(** The shape every successful [bcm2835_codec_stop_streaming] has. *)
Lemma stop_streaming_shape (ctx ctx' : bcm2835_codec_ctx)
  (q_type : v4l2_buf_type) (src_rdy dst_rdy src' dst' : list m2m_mmal_buffer)
  (acts : list driver_action) :
  stop_streaming ctx q_type src_rdy dst_rdy = Some (ctx', src', dst', acts) ->
  exists pid c c' tail,
    get_port_data ctx q_type = Some pid /\
    component ctx = Some c /\
    component ctx' = Some c' /\
    (q_type = V4L2_BUF_TYPE_VIDEO_OUTPUT_MPLANE /\ pid = INPUT_0 \/
     q_type = V4L2_BUF_TYPE_VIDEO_CAPTURE_MPLANE /\ pid = OUTPUT_0) /\
    negotiated_state ctx' = negotiated_state ctx /\
    src' = (if V4L2_TYPE_IS_OUTPUT q_type then [] else src_rdy) /\
    dst' = (if V4L2_TYPE_IS_OUTPUT q_type then dst_rdy else []) /\
    acts =
      act_init_completion
      :: map (fun b => act_vb2_buffer_done (m2m_vb b) VB2_BUF_STATE_QUEUED)
           (if V4L2_TYPE_IS_OUTPUT q_type then src_rdy else dst_rdy)
      ++ act_mmal (call_port_disable pid)
      :: map act_mmal
           (bcm2835_codec_flush_buffers HZ
              (snd (vchiq_mmal_port_disable pid (port_of c pid))))
      ++ tail /\
    (let reenable :=
       role_eqb (role (dev ctx)) DECODE && is_capture_mplane q_type
       && enabled (input_0 c) in
     let off :=
       component_enabled ctx && negb (enabled (input_0 c'))
       && negb (enabled (output_0 c')) in
     tail =
       (if reenable
        then [act_mmal (call_port_enable OUTPUT_0 op_buffer_cb)] else [])
       ++ (if off then [act_component_disable] else [])
       ++ (if V4L2_TYPE_IS_OUTPUT q_type then [act_buffer_cleanup_eos]
           else []) /\
     component_enabled ctx' = component_enabled ctx && negb off) /\
    (pid = OUTPUT_0 -> input_0 c' = input_0 c) /\
    (pid = INPUT_0 -> output_0 c' = output_0 c).
Proof.
  unfold bcm2835_codec_stop_streaming.
  destruct (get_port_data ctx q_type) as [pid|] eqn:P; [|discriminate].
  destruct (component ctx) as [c|] eqn:C; [|discriminate].
  assert (Ty : q_type = V4L2_BUF_TYPE_VIDEO_OUTPUT_MPLANE /\ pid = INPUT_0 \/
               q_type = V4L2_BUF_TYPE_VIDEO_CAPTURE_MPLANE /\ pid = OUTPUT_0).
  { unfold get_port_data in P. rewrite C in P.
    destruct q_type; try discriminate P; injection P as <-;
      [right | left]; split; reflexivity. }
  cbv zeta.
  destruct (vchiq_mmal_port_disable pid (port_of c pid)) as [r port] eqn:Dis.
  set (acts0 := (act_init_completion :: map _ _) ++ _).
  set (c1 := set_port c pid port).
  assert (Shape : forall tail,
    acts0 ++ tail =
    act_init_completion
    :: map (fun b => act_vb2_buffer_done (m2m_vb b) VB2_BUF_STATE_QUEUED)
         (if V4L2_TYPE_IS_OUTPUT q_type then src_rdy else dst_rdy)
    ++ act_mmal (call_port_disable pid)
    :: map act_mmal
         (bcm2835_codec_flush_buffers HZ
            (snd (vchiq_mmal_port_disable pid (port_of c pid))))
    ++ tail).
  { intros tail. subst acts0. rewrite Dis. cbn [snd app].
    rewrite <- app_assoc. reflexivity. }
  destruct Ty as [[-> ->] | [-> ->]]; cbn [V4L2_TYPE_IS_OUTPUT
                                           is_capture_mplane] in *.
  - (* the output queue *)
    assert (R : (match role (dev ctx) with
                 | DECODE => (c1, acts0)
                 | _ => (c1, acts0)
                 end) = (c1, acts0)) by (destruct (role (dev ctx)); reflexivity).
    rewrite R. rewrite andb_false_r. cbn [andb app].
    destruct (component_enabled ctx && negb (enabled (input_0 c1))
              && negb (enabled (output_0 c1))) eqn:Off.
    + intros [= <- <- <- <-].
      exists INPUT_0, c, c1,
        ([act_component_disable] ++ [act_buffer_cleanup_eos]).
      split; [reflexivity|]. split; [reflexivity|].
      split; [reflexivity|]. split; [left; split; reflexivity|].
      split; [reflexivity|]. split; [reflexivity|].
      split; [reflexivity|].
      split; [rewrite <- Shape, app_assoc; reflexivity|].
      cbn [component_enabled set_component set_component_enabled].
      rewrite Off. cbn [negb]. rewrite andb_false_r.
      (split; [split; reflexivity|]);
        split; intros E; first [reflexivity | discriminate E].
    + intros [= <- <- <- <-].
      exists INPUT_0, c, c1, ([] ++ [act_buffer_cleanup_eos]).
      split; [reflexivity|]. split; [reflexivity|].
      split; [reflexivity|]. split; [left; split; reflexivity|].
      split; [reflexivity|]. split; [reflexivity|].
      split; [reflexivity|].
      split; [rewrite <- Shape; reflexivity|].
      cbn [component_enabled set_component].
      rewrite Off. cbn [negb]. rewrite andb_true_r.
      (split; [split; reflexivity|]);
        split; intros E; first [reflexivity | discriminate E].
  - (* the capture queue *)
    rewrite andb_true_r.
    destruct (role_eqb (role (dev ctx)) DECODE && enabled (input_0 c))
      eqn:Re.
    + apply andb_true_iff in Re. destruct Re as [Rd Ei].
      assert (Rd' : role (dev ctx) = DECODE)
        by (destruct (role (dev ctx)); try discriminate Rd; reflexivity).
      rewrite Rd'.
      assert (Ei1 : enabled (input_0 c1) = true) by exact Ei.
      rewrite Ei1.
      destruct (vchiq_mmal_port_enable OUTPUT_0 op_buffer_cb (output_0 c1))
        as [r2 p2].
      assert (Ei2 : enabled (input_0 (set_port c1 OUTPUT_0 p2)) = true)
        by exact Ei.
      rewrite Ei2. cbn [negb]. rewrite andb_false_r. cbn [andb].
      intros [= <- <- <- <-].
      exists OUTPUT_0, c, (set_port c1 OUTPUT_0 p2),
        ([act_mmal (call_port_enable OUTPUT_0 op_buffer_cb)] ++ [] ++ []).
      split; [reflexivity|]. split; [reflexivity|].
      split; [reflexivity|]. split; [right; split; reflexivity|].
      split; [reflexivity|]. split; [reflexivity|].
      split; [reflexivity|].
      split; [rewrite <- Shape; reflexivity|].
      cbn [component_enabled set_component].
      rewrite Ei, Ei2. cbn [role_eqb andb negb].
      rewrite andb_false_r. cbn [andb negb].
      rewrite andb_true_r. (split; [split; reflexivity|]);
        split; intros E; first [reflexivity | discriminate E].
    + assert (R : (match role (dev ctx) with
                   | DECODE =>
                       if enabled (input_0 c1)
                       then
                         let '(_, p) :=
                           vchiq_mmal_port_enable OUTPUT_0 op_buffer_cb
                             (output_0 c1) in
                         (set_port c1 OUTPUT_0 p,
                          acts0 ++ [act_mmal (call_port_enable OUTPUT_0
                                                op_buffer_cb)])
                       else (c1, acts0)
                   | _ => (c1, acts0)
                   end) = (c1, acts0)).
      { assert (Ei1 : enabled (input_0 c1) = enabled (input_0 c))
          by reflexivity.
        destruct (role (dev ctx)); try reflexivity.
        cbn [role_eqb andb] in Re. rewrite Ei1, Re. reflexivity. }
      rewrite R. clear R.
      destruct (component_enabled ctx && negb (enabled (input_0 c1))
                && negb (enabled (output_0 c1))) eqn:Off.
      * intros [= <- <- <- <-].
        exists OUTPUT_0, c, c1, ([] ++ [act_component_disable] ++ []).
        split; [reflexivity|]. split; [reflexivity|].
        split; [reflexivity|]. split; [right; split; reflexivity|].
        split; [reflexivity|]. split; [reflexivity|].
        split; [reflexivity|].
        split; [rewrite <- Shape; reflexivity|].
        cbn [component_enabled set_component set_component_enabled].
        rewrite Re, Off. cbn [negb]. rewrite andb_false_r.
        (split; [split; reflexivity|]);
        split; intros E; first [reflexivity | discriminate E].
      * intros [= <- <- <- <-].
        exists OUTPUT_0, c, c1, ([] ++ [] ++ []).
        split; [reflexivity|]. split; [reflexivity|].
        split; [reflexivity|]. split; [right; split; reflexivity|].
        split; [reflexivity|]. split; [reflexivity|].
        split; [reflexivity|].
        split; [rewrite <- Shape; cbn [app]; rewrite app_nil_r;
                reflexivity|].
        cbn [component_enabled set_component].
        rewrite Re, Off. cbn [negb]. rewrite andb_true_r.
        (split; [split; reflexivity|]);
        split; intros E; first [reflexivity | discriminate E].
Qed.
□ □ □ □ □
Your objective >> Filter the entries and copy out every line with the word "tail".

Exercise result >>
  exists pid c c' tail,
      ++ tail /\
     tail =
  assert (Shape : forall tail,
    acts0 ++ tail =
    ++ tail).
  { intros tail. subst acts0. rewrite Dis. cbn [snd app].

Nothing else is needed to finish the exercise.